What is required: Your response must consist of the listing below, repeated exactly.

----------------------------------------

(** Starting a connector again is unsafe in two situations stop() leaves
    behind. A retry timer stop() did not cancel finds the new attempt under
    way and fails the assertion of startInLoop; and when the connection
    completes before stopInLoop runs, handleWrite closes the socket but
    leaves the state kConnected, so any later start fails it too. *)
Lemma start_again_asserts (owner : list connector_call) (a a' : connect_answer) (c : Connector) (ch : Channel) :
  0 <= ca_sockfd a -> ca_errno a = EINPROGRESS ->
  (state_ c = kDisconnected -> channel_ c = None -> timers c <> [] ->
     exists c1, start a c = Ok c1 /\ connector_step owner c1 (LTimer a') = Fail AssertFail) /\
  (state_ c = kConnecting -> channel_ c = Some ch -> connect_ c = false ->
     exists c1, handleWrite owner (mkStatus 0 false) c = Ok c1 /\ closed c1 = closed c ++ [fd_ ch] /\
       handed c1 = handed c /\ start a c1 = Fail AssertFail).
Proof.
  intros Hfd He. split.
  - intros Hs Hc Ht. destruct (timers c) as [|t ts] eqn:Et; [done|].
    unfold start, startInLoop, connect, connecting, c_assert. cbn.
    rewrite He, Hs, Hc. zcases; [lia|]. cbn. eexists. split; [done|]. cbn. by rewrite Et.
  - intros Hs Hc Hn. unfold handleWrite. rewrite bool_decide_eq_true_2, (removeAndResetChannel_eq _ _ Hc) by done.
    cbn. rewrite Hn. by eexists.
Qed.

(** ** Examples *)

Definition allowedb (c : Connector) (l : connector_label) : bool :=
  match l with
  | LStart a => bool_decide (idle c) && (0 <=? ca_sockfd a)
  | LStartRemote => bool_decide (idle c)
  | LStop => true
  | LRestart a => bool_decide (state_ c = kConnected) && bool_decide (channel_ c = None) &&
      bool_decide (queue c = []) && (0 <=? ca_sockfd a)
  | LEvent _ _ => true
  | LRunFunctor a => 0 <=? ca_sockfd a
  | LTimer a => (0 <=? ca_sockfd a) && bool_decide (FResetChannel ∉ queue c)
  end.

Fixpoint history_okb (owner : list connector_call) (c : Connector) (ls : list connector_label) : bool :=
  match ls with
  | [] => true
  | l :: ls' =>
      allowedb c l &&
      match connector_step owner c l with
      | Ok c' => history_okb owner c' ls'
      | Fail _ => true
      end
  end.

Lemma history_okb_sound owner ls : forall c, history_okb owner c ls = true -> history_ok owner c ls.
Proof.
  induction ls as [|l ls IH]; intros c; cbn; [done|].
  intros [Hl Hs]%andb_true_iff. split.
  - destruct l; cbn in *; unfold answer_ok; repeat (apply andb_true_iff in Hl as [Hl ?]);
      rewrite ?bool_decide_eq_true in *; split_and?; try done; by apply Z.leb_le.
  - intros c' E. rewrite E in Hs. by apply IH.
Qed.

Definition refused (fd : Z) : connect_answer := mkAnswer fd ECONNREFUSED.
Definition in_progress (fd : Z) : connect_answer := mkAnswer fd EINPROGRESS.
Definition writable : connector_label := LEvent POLLOUT (mkStatus 0 false).

(** Refused twice, then connected; the connection ends and is reopened; the
    new attempt reports an error and is retried, and the owner stops. *)
Definition demo_run : list connector_label :=
  [LStart (refused 5); LTimer (refused 5); LTimer (in_progress 5); writable; LRunFunctor (refused 5);
   LRestart (in_progress 6); LEvent (Z.lor POLLERR POLLOUT) (mkStatus 111 false); LRunFunctor (refused 5);
   LTimer (in_progress 6); LStop; LRunFunctor (refused 7); LRunFunctor (refused 7)].


Lemma connector_backoff_witness :
  exists c, foldM (connector_step []) Connector_ctor
      [LStart (refused 5); LTimer (refused 5); LTimer (refused 5)] = Ok c /\
    delays c = backoff <$> seq 0 (length (delays c)).
Proof.
  destruct (connector_backoff [] [LStart (refused 5); LTimer (refused 5); LTimer (refused 5)]) as (c & E & Hd & _).
  - constructor.
  - apply history_okb_sound. vm_compute. reflexivity.
  - exists c. exact (conj E Hd).
Defined.

Definition demo_connecting : Connector :=
  match start (in_progress 5) Connector_ctor with Ok c => c | Fail _ => Connector_ctor end.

----------------------------------------

Solved problem:
(** Starting a connector again is unsafe in two situations stop() leaves
    behind. A retry timer stop() did not cancel finds the new attempt under
    way and fails the assertion of startInLoop; and when the connection
    completes before stopInLoop runs, handleWrite closes the socket but
    leaves the state kConnected, so any later start fails it too. *)
Lemma start_again_asserts (owner : list connector_call) (a a' : connect_answer) (c : Connector) (ch : Channel) :
  0 <= ca_sockfd a -> ca_errno a = EINPROGRESS ->
  (state_ c = kDisconnected -> channel_ c = None -> timers c <> [] ->
     exists c1, start a c = Ok c1 /\ connector_step owner c1 (LTimer a') = Fail AssertFail) /\
  (state_ c = kConnecting -> channel_ c = Some ch -> connect_ c = false ->
     exists c1, handleWrite owner (mkStatus 0 false) c = Ok c1 /\ closed c1 = closed c ++ [fd_ ch] /\
       handed c1 = handed c /\ start a c1 = Fail AssertFail).
Proof.
  intros Hfd He. split.
  - intros Hs Hc Ht. destruct (timers c) as [|t ts] eqn:Et; [done|].
    unfold start, startInLoop, connect, connecting, c_assert. cbn.
    rewrite He, Hs, Hc. zcases; [lia|]. cbn. eexists. split; [done|]. cbn. by rewrite Et.
  - intros Hs Hc Hn. unfold handleWrite. rewrite bool_decide_eq_true_2, (removeAndResetChannel_eq _ _ Hc) by done.
    cbn. rewrite Hn. by eexists.
Qed.

(** ** Examples *)

Definition allowedb (c : Connector) (l : connector_label) : bool :=
  match l with
  | LStart a => bool_decide (idle c) && (0 <=? ca_sockfd a)
  | LStartRemote => bool_decide (idle c)
  | LStop => true
  | LRestart a => bool_decide (state_ c = kConnected) && bool_decide (channel_ c = None) &&
      bool_decide (queue c = []) && (0 <=? ca_sockfd a)
  | LEvent _ _ => true
  | LRunFunctor a => 0 <=? ca_sockfd a
  | LTimer a => (0 <=? ca_sockfd a) && bool_decide (FResetChannel ∉ queue c)
  end.

Fixpoint history_okb (owner : list connector_call) (c : Connector) (ls : list connector_label) : bool :=
  match ls with
  | [] => true
  | l :: ls' =>
      allowedb c l &&
      match connector_step owner c l with
      | Ok c' => history_okb owner c' ls'
      | Fail _ => true
      end
  end.

Lemma history_okb_sound owner ls : forall c, history_okb owner c ls = true -> history_ok owner c ls.
Proof.
  induction ls as [|l ls IH]; intros c; cbn; [done|].
  intros [Hl Hs]%andb_true_iff. split.
  - destruct l; cbn in *; unfold answer_ok; repeat (apply andb_true_iff in Hl as [Hl ?]);
      rewrite ?bool_decide_eq_true in *; split_and?; try done; by apply Z.leb_le.
  - intros c' E. rewrite E in Hs. by apply IH.
Qed.

Definition refused (fd : Z) : connect_answer := mkAnswer fd ECONNREFUSED.
Definition in_progress (fd : Z) : connect_answer := mkAnswer fd EINPROGRESS.
Definition writable : connector_label := LEvent POLLOUT (mkStatus 0 false).

(** Refused twice, then connected; the connection ends and is reopened; the
    new attempt reports an error and is retried, and the owner stops. *)
Definition demo_run : list connector_label :=
  [LStart (refused 5); LTimer (refused 5); LTimer (in_progress 5); writable; LRunFunctor (refused 5);
   LRestart (in_progress 6); LEvent (Z.lor POLLERR POLLOUT) (mkStatus 111 false); LRunFunctor (refused 5);
   LTimer (in_progress 6); LStop; LRunFunctor (refused 7); LRunFunctor (refused 7)].


Lemma connector_backoff_witness :
  exists c, foldM (connector_step []) Connector_ctor
      [LStart (refused 5); LTimer (refused 5); LTimer (refused 5)] = Ok c /\
    delays c = backoff <$> seq 0 (length (delays c)).
Proof.
  destruct (connector_backoff [] [LStart (refused 5); LTimer (refused 5); LTimer (refused 5)]) as (c & E & Hd & _).
  - constructor.
  - apply history_okb_sound. vm_compute. reflexivity.
  - exists c. exact (conj E Hd).
Defined.

Definition demo_connecting : Connector :=
  match start (in_progress 5) Connector_ctor with Ok c => c | Fail _ => Connector_ctor end.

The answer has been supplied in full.